Put aside the issue of whether increasing atmospheric GHG concentrations will yield net effects positive or adverse; proponents of the Obama fuel-economy standards claim that the rules will reduce GHG emissions by 6 billion metric tons. That figure actually is for vehicle model years 2012–25, but never mind. Annual worldwide GHG emissions are about 50–55 billion metric tons; using the EPA climate model, that cut in GHG emissions would yield a temperature reduction in 2100 of around 0.017 of a degree, that is, effectively zero. (The standard deviation of the surface temperature record is about 0.11 of a degree.) How much would that be worth?

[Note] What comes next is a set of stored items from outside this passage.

(** * drfc_manager.utils.minio.utilities: the object-storage upload facade

    A shallow embedding of [src/drfc_manager/utils/minio/utilities.py].

    The module is glue over a storage client: every function builds a key,
    calls one or two methods of the client inside a [try], maps the result to
    a [bool] and maps what is raised to [FileUploadException].  The embedding
    keeps that shape:

    - the client is an interface ([MinioClient]) over an arbitrary client
      state; its methods return or raise and may change that state;
    - the functions of the module live in a state-and-exception monad [M]
      over a [World]: the client's state and the list of the calls made on
      the client so far, which is what the statements about "the call that
      is issued" speak about;
    - [try ... except MinioException ... except Exception as e ...] is
      [try_except] with the two clauses as a handler on the exception value;
      an exception that no clause names leaves the [try] as it came. *)

From Stdlib Require Import ZArith List Ascii String Strings.Byte Bool Lia.
From Stdlib Require Import Decimal DecimalString DecimalFacts DecimalPos DecimalN DecimalZ.
From stdpp Require Import base option list strings gmap.

Local Open Scope string_scope.

(** String concatenation computes on literals. *)
#[local] Arguments String.append !_ _ / : simpl nomatch.

(** ** Python values that cross the interface *)

(** [bytes]: an immutable byte string; [len] is [length]. *)
Definition bytes := list byte.

(** An open [io.BytesIO]: an in-memory stream, the bytes it holds and the
    position of the next read.  [io.BytesIO(b)] is open and starts at
    position 0; [buf.getbuffer().nbytes] is the size of the whole content,
    whatever the position. *)
Record BytesIO := mkBytesIO { getvalue : bytes; tell : nat }.

Definition io_BytesIO (initial_bytes : bytes) : BytesIO :=
  {| getvalue := initial_bytes; tell := 0 |}.

Definition getbuffer_nbytes (b : BytesIO) : nat := length (getvalue b).

(** [stream.read(n)]: at most [n] bytes, from the position on. *)
Definition stream_read (b : BytesIO) (n : nat) : bytes :=
  take n (drop (tell b) (getvalue b)).

(** An [io.BytesIO] object as a caller hands it over: open, or closed.
    [close()] discards the content, and every operation on the closed
    object, [getbuffer()] among them, raises [ValueError]. *)
Inductive Buffer : Type :=
| open_buffer (stream : BytesIO)
| closed_buffer.

Coercion open_buffer : BytesIO >-> Buffer.

(** Formatting inside an f-string of a value that is a [str] or [None]:
    [f'{None}'] is the text [None]. *)
Definition format_value (v : option string) : string :=
  match v with
  | Some s => s
  | None => "None"
  end.

(** ** Exceptions *)

(** Modelled from the spec: the class [FileUploadException]
    ([drfc_manager.utils.minio.exceptions.file_upload_exception], not among
    the sources), the single error kind the module raises, "carrying either
    a human-readable message naming the failed operation and object key, or
    a wrapped arbitrary underlying error"; the module builds it with
    [message=...] or with [original_exception=...].

    The other two constructors are the classes the [except] clauses tell
    apart in what the [try] bodies raise: [MinioException] is minio's base
    class ([S3Error], [ServerError], [InvalidResponseError] derive from it),
    [OtherException] is any other class derived from [Exception].  [cls] is
    the name of the concrete class, [msg] its text.  [BaseExceptionOnly]
    is a class derived from [BaseException] and not from [Exception]:
    [KeyboardInterrupt], [SystemExit], [GeneratorExit]. *)
#[warnings="-register-all"]
Inductive PyExc : Type :=
| MinioException (cls msg : string)
| OtherException (cls msg : string)
| FileUploadException (message : option string) (original_exception : option PyExc)
| BaseExceptionOnly (cls msg : string).

(** [isinstance(e, Exception)]. *)
Definition isinstance_Exception (e : PyExc) : bool :=
  match e with
  | BaseExceptionOnly _ _ => false
  | _ => true
  end.

Definition isinstance_MinioException (e : PyExc) : bool :=
  match e with
  | MinioException _ _ => true
  | _ => false
  end.

Definition isinstance_FileUploadException (e : PyExc) : bool :=
  match e with
  | FileUploadException _ _ => true
  | _ => false
  end.

(** What a call comes back with: a value, or an exception in flight. *)
Inductive Outcome (A : Type) : Type :=
| Return (a : A)
| Raise (e : PyExc).
Arguments Return {A} a.
Arguments Raise {A} e.

Definition returned {A} (o : Outcome A) : option A :=
  match o with
  | Return a => Some a
  | Raise _ => None
  end.

Definition raised {A} (o : Outcome A) : option PyExc :=
  match o with
  | Return _ => None
  | Raise e => Some e
  end.

(** ** The storage client *)

(** [minio.helpers.ObjectWriteResult], what [put_object], [fput_object] and
    [copy_object] return.  The class defines neither [__bool__] nor
    [__len__]: an instance is always true. *)
Record ObjectWriteResult := mkObjectWriteResult {
  owr_bucket_name : option string;
  owr_object_name : string;
  owr_etag : string
}.

(** [minio.datatypes.Object], an entry of a listing or the answer of
    [stat_object]. *)
Record Object := mkObject {
  obj_object_name : string;
  obj_size : nat
}.

(** [minio.commonconfig.CopySource(bucket_name, object_name)]. *)
Record CopySource := mkCopySource {
  cs_bucket_name : option string;
  cs_object_name : string
}.

(** [minio.deleteobjects.DeleteObject(name)]. *)
Record DeleteObject := mkDeleteObject { do_name : string }.

(** [minio.deleteobjects.DeleteError], one per key that could not be
    deleted. *)
Record DeleteError := mkDeleteError {
  de_code : string;
  de_name : string
}.

(** The methods of the client the module uses.  Each takes the client's
    state and gives the outcome and the next state.  [put_object] and
    [fput_object] give "a result object or [None]". *)
Class MinioClient (S : Type) := {
  client_put_object :
    option string -> string -> BytesIO -> nat -> string ->
    S -> Outcome (option ObjectWriteResult) * S;
  client_fput_object :
    option string -> string -> string ->
    S -> Outcome (option ObjectWriteResult) * S;
  client_stat_object :
    option string -> string -> S -> Outcome Object * S;
  client_copy_object :
    option string -> string -> CopySource ->
    S -> Outcome ObjectWriteResult * S;
  client_list_objects :
    option string -> string -> S -> Outcome (list Object) * S;
  client_remove_objects :
    option string -> list DeleteObject -> S -> Outcome (list DeleteError) * S
}.

(** A call on the client, with its arguments as they were passed. *)
Inductive Call : Type :=
| PutObject (bucket_name : option string) (key : string) (data : BytesIO)
            (length : nat) (content_type : string)
| FputObject (bucket_name : option string) (key : string) (file_path : string)
| StatObject (bucket_name : option string) (key : string)
| CopyObject (bucket_name : option string) (key : string) (source : CopySource)
| ListObjects (bucket_name : option string) (prefix : string)
| RemoveObjects (bucket_name : option string) (delete_object_list : list DeleteObject).

Definition call_bucket (c : Call) : option string :=
  match c with
  | PutObject b _ _ _ _ => b
  | FputObject b _ _ => b
  | StatObject b _ => b
  | CopyObject b _ _ => b
  | ListObjects b _ => b
  | RemoveObjects b _ => b
  end.

(** ** The monad of the module's functions *)

(** One entry of the record of calls: the call and, when the client raised
    instead of returning, what it raised. *)
Record Event := mkEvent {
  ev_call : Call;
  ev_raised : option PyExc
}.

(** The process as the module sees it: the client, the environment
    variables, and the calls made on the client so far. *)
Record World (S : Type) := mkWorld {
  client : S;
  environ : gmap string string;
  events : list Event
}.
Arguments mkWorld {S} _ _ _.
Arguments client {S} _.
Arguments environ {S} _.
Arguments events {S} _.

(** What was recorded between [w] and a later [w']. *)
Definition new_events {S} (w w' : World S) : list Event :=
  drop (length (events w)) (events w').

Definition M (S A : Type) : Type := World S -> Outcome A * World S.

#[global] Instance M_ret {S} : MRet (M S) :=
  fun A (a : A) w => (Return a, w).

#[global] Instance M_bind {S} : MBind (M S) :=
  fun A B (k : A -> M S B) (m : M S A) w =>
    match m w with
    | (Return a, w') => k a w'
    | (Raise e, w') => (Raise e, w')
    end.

Definition raise {S A} (e : PyExc) : M S A := fun w => (Raise e, w).

(** [try: body except ...: ...], the [except] clauses as one [handler] on
    what the body raised; a handler re-raises what no clause names. *)
Definition try_except {S A} (body : M S A) (handler : PyExc -> M S A) : M S A :=
  fun w =>
    match body w with
    | (Return a, w') => (Return a, w')
    | (Raise e, w') => handler e w'
    end.

(** A method call on the client: the call is recorded, then the client
    answers and moves to its next state. *)
Definition invoke {S A} (c : Call) (method : S -> Outcome A * S) : M S A :=
  fun w =>
    let (o, s') := method (client w) in
    (o, {| client := s';
           environ := environ w;
           events := events w ++ [mkEvent c (raised o)] |}).

Section Methods.
Context {S : Type} `{MinioClient S}.

Definition put_object (bucket_name : option string) (key : string)
    (data : BytesIO) (length : nat) (content_type : string)
  : M S (option ObjectWriteResult) :=
  invoke (PutObject bucket_name key data length content_type)
         (client_put_object bucket_name key data length content_type).
Lemma rest_start_buf (t : TokenType) (ch : option char) (lx : Lexer) :
  rest_of (_start_buf cfg t ch lx) = rest_of lx.
Proof. unfold _start_buf. destruct (negb _); reflexivity. Qed.

Lemma rest_clear_buf (lx : Lexer) : rest_of (snd (_clear_buf lx)) = rest_of lx.
Proof. reflexivity. Qed.

Lemma rest_terminator_check (terminator : option (list char)) (c : char)
    (lx : Lexer) :
  rest_of (snd (terminator_check cfg terminator c lx)) = rest_of lx.
Proof.
  unfold terminator_check. destruct terminator as [[|t0 rest]|]; try reflexivity.
  destruct (N.eqb c t0); [apply rest_match_rest|reflexivity].
Qed.

(** Turns the equations left by case analysis on a call into equations
    between the untouched attributes. *)
Ltac rest_eqs :=
  repeat match goal with
    | E : _next cfg ?lx = (_, ?lx') |- _ =>
        apply (f_equal snd) in E; apply (f_equal rest_of) in E;
        rewrite rest_next in E; cbn [snd] in E
    | E : _la cfg ?k ?lx = (_, ?lx') |- _ =>
        apply (f_equal snd) in E; apply (f_equal rest_of) in E;
        rewrite rest_la in E; cbn [snd] in E
    | E : match_rest cfg ?r ?i ?lx = (_, ?lx') |- _ =>
        apply (f_equal snd) in E; apply (f_equal rest_of) in E;
        rewrite rest_match_rest in E; cbn [snd] in E
    | E : terminator_check cfg ?t ?c ?lx = (_, ?lx') |- _ =>
        apply (f_equal snd) in E; apply (f_equal rest_of) in E;
        rewrite rest_terminator_check in E; cbn [snd] in E
    | E : _clear_buf ?lx = (_, ?lx') |- _ =>
        apply (f_equal snd) in E; apply (f_equal rest_of) in E;
        rewrite rest_clear_buf in E; cbn [snd] in E
    end;
  repeat match goal with
    | |- context [if ?b then _ else _] => destruct b
    end;
  repeat first
    [ rewrite rest_next in * | rewrite rest_la in *
    | rewrite rest_clear_la in * | rewrite rest_start_buf in *
    | rewrite rest_match_rest in * ].

Lemma rest_num_digits (fuel : nat) :
  forall radix lx lx',
  num_digits cfg fuel radix lx = Ok lx' -> rest_of lx' = rest_of lx.
Proof.
  induction fuel as [|f IH]; intros radix lx lx' H; [discriminate|].
  cbn [num_digits] in H. unfold bind in H.
  repeat (break_match_hyp H; try discriminate H).
  - apply IH in H. rest_eqs. congruence.
  - injection H as <-. rest_eqs. congruence.
Qed.

Lemma rest_do_num_body (start_pos : nat) (ch : char) (lx lx' : Lexer)
    (t : Token) :
  _do_num_body cfg start_pos ch lx = Ok (t, lx') -> rest_of lx' = rest_of lx.
Proof.
  unfold _do_num_body, bind. intros H. crunch;
    repeat match goal with
      | E : num_digits cfg _ _ _ = Ok _ |- _ => apply rest_num_digits in E
      end;
    rest_eqs; cbn in *; congruence.
Qed.

Lemma rest_do_num (start_pos : nat) (ch : char) (lx lx' : Lexer) (t : Token) :
  _do_num cfg start_pos ch lx = Ok (t, lx') -> rest_of lx' = rest_of lx.
Proof.
  unfold _do_num. intros H. crunch;
    repeat match goal with
      | E : _do_num_body cfg _ _ _ = Ok _ |- _ => apply rest_do_num_body in E
      end;
    rest_eqs; cbn in *; congruence.
Qed.

Lemma rest_do_str_loop (fuel : nat) :
  forall start_pos q value_buf lx lx' t,
  _do_str_loop cfg fuel start_pos q value_buf lx = Ok (t, lx') ->
  rest_of lx' = rest_of lx.
Proof.
  induction fuel as [|f IH]; intros start_pos q value_buf lx lx' t H;
    [discriminate|].
  cbn [_do_str_loop] in H. crunch;
    repeat match goal with
      | E : _do_str_loop cfg f _ _ _ _ = Ok _ |- _ => apply IH in E
      end;
    rest_eqs; cbn in *; congruence.
Qed.

Lemma rest_ws_loop (fuel : nat) :
  forall e sl start_pos lx lx' t,
  ws_loop cfg fuel e sl start_pos lx = Ok (t, lx') -> rest_of lx' = rest_of lx.
Proof.
  induction fuel as [|f IH]; intros e sl start_pos lx lx' t H; [discriminate|].
  cbn [ws_loop] in H. crunch;
    repeat match goal with
      | E : ws_loop cfg f _ _ _ _ = Ok _ |- _ => apply IH in E
      end;
    rest_eqs; cbn in *; congruence.
Qed.

Lemma rest_name_loop (fuel : nat) :
  forall start_pos lx lx' t,
  name_loop cfg fuel start_pos lx = Ok (t, lx') -> rest_of lx' = rest_of lx.
Proof.
  induction fuel as [|f IH]; intros start_pos lx lx' t H; [discriminate|].
  cbn [name_loop] in H. crunch;
    repeat match goal with
      | E : name_loop cfg f _ _ = Ok _ |- _ => apply IH in E
      end;
    rest_eqs; cbn in *; congruence.
Qed.

Lemma rest_regular_lexicon (e : TokenType) (sl : bool) (start_pos : nat)
    (c : char) (lx lx' : Lexer) (t : Token) :
  regular_lexicon cfg e sl start_pos c lx = Ok (t, lx') ->
  rest_of lx' = rest_of lx.
Proof.
  unfold regular_lexicon, _do_str. intros H. crunch;
    repeat match goal with
      | E : _do_num cfg _ _ _ = Ok _ |- _ => apply rest_do_num in E
      | E : _do_str_loop cfg _ _ _ _ _ = Ok _ |- _ =>
          apply rest_do_str_loop in E
      | E : ws_loop cfg _ _ _ _ _ = Ok _ |- _ => apply rest_ws_loop in E
      | E : name_loop cfg _ _ _ = Ok _ |- _ => apply rest_name_loop in E
      end;
    rest_eqs; cbn in *; congruence.
Qed.

Lemma rest_do_statement (terminator : option (list char)) (e : TokenType)
    (sl : bool) (lx lx' : Lexer) (t : Token) :
  _do_statement cfg terminator e sl lx = Ok (t, lx') -> rest_of lx' = rest_of lx.
Proof.
  unfold _do_statement. intros H. crunch;
    repeat match goal with
      | E : regular_lexicon cfg _ _ _ _ _ = Ok _ |- _ =>
          apply rest_regular_lexicon in E
      end;
    rest_eqs; cbn in *; congruence.
Qed.

End StateFrame.

(** X10: With whitespace tokens ignored a line statement is never terminated.
    The text of a whitespace run is collected only when whitespace tokens
    are not ignored, so the test for a final line break sees the empty
    text: in state 3 [_next_token] never returns the statement-end token and
    the lexer stays in state 3. *)
Theorem line_statement_never_ends (cfg : LexerConfig) (lx lx' : Lexer)
    (t : Token) :
  ignored cfg WS = true -> state lx = 3 -> buf_truthy lx = false ->
  _next_token cfg lx = Ok (t, lx') ->
  tok_type t <> STATEMENT_END /\ state lx' = 3.
Proof.
  intros Hws Hs Hb H. unfold _next_token in H. rewrite Hs in H. cbn in H.
  destruct (_do_statement cfg None STATEMENT_END true lx) as [[rv lx1]| |] eqn:E;
    cbn [bind] in H; try discriminate.
  assert (Hk : tok_type rv <> STATEMENT_END).
  { unfold _do_statement in E.
    pose proof (buf_next_idle cfg lx Hb) as Hn.
    destruct (_next cfg lx) as [[c|] l]; cbn [snd] in Hn.
    - cbn in E.
      eapply (regular_lexicon_no_line_end cfg Hws); [|exact E].
      rewrite (buf_truthy_eq lx l Hn). exact Hb.
    - injection E as <- <-. discriminate. }
  apply rest_do_statement in E.
  destruct (tt_eqb (tok_type rv) STATEMENT_END) eqn:Ee;
    [apply tt_eqb_true in Ee; contradiction|].
  injection H as <- <-. split; [exact Hk|].
  unfold rest_of in E. congruence.
Qed.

Wealth Redistribution Through Regulation. Why is it that the proponents of the fuel-economy standards assume that market forces somehow are incapable of seeing the higher future fuel prices that the bureaucrats predict? Are consumers and producers stupid? Is it really the case that markets are more myopic than politicians driven by the imperatives of the looming election cycle? Merely peruse the history of US government projections for the price of oil to see whether it is the bureaucracy or market futures prices that are to be trusted. More generally: Why should we believe that bureaucrats and politicians are so smart?
The arguments offered in support of the fuel-economy standards are so weak that it is easy to conclude that a deeper political agenda underlies the anger at the Trump administration’s decision to reinstitute the mid-term review. Notice that the regulatory system allows auto manufacturers failing to meet the fleet average requirements to buy credits from others. In 2016, for example, Fiat Chrysler purchased 21.9 million credits, while Honda sold 20.7 million. This system means that purchasers of SUVs and trucks subsidize buyers of small autos and electric cars; that is, urban consumers receive a transfer from rural and suburban drivers. Is it an accident that this transfer subsidizes blue-state constituencies at the expense of red-state ones? Would the left support the fuel-economy standards if the reverse were true?
That subsidy would grow as the fuel-economy requirements tighten. That is all one needs to know to understand why California politicians are vociferous in their demand that the EPA continue to give that state a waiver to impose GHG/mileage rules stricter than the federal ones, so as to force that stricter standard upon the entire nation. This is despite the fact that the fuel economy standards—formally, limits on GHG emissions in the transportation sector—have nothing to do with the ground ozone problem afflicting California, and despite the preemption under the Environmental Policy and Conservation Act of state regulations “related to” fuel economy.
It is far from irrelevant to note that in the context of the eternal quest by government to expand its power at the expense of individual freedom, the presumption of market rationality is closely analogous to the presumption of innocence for those accused of crimes, not because we believe it to be true in any given case, but because the opposite presumption leads toward a system of totalitarianism. I have not seen an argument for the CAFE constraint on individual freedom in the automobile market that survives even the most minimal scrutiny, and Mr. Bledsoe has failed, utterly, to provide one. That the op-ed editors at the New York Times deemed his silliness fit to print is a measure of the depths to which modern journalism has sunk.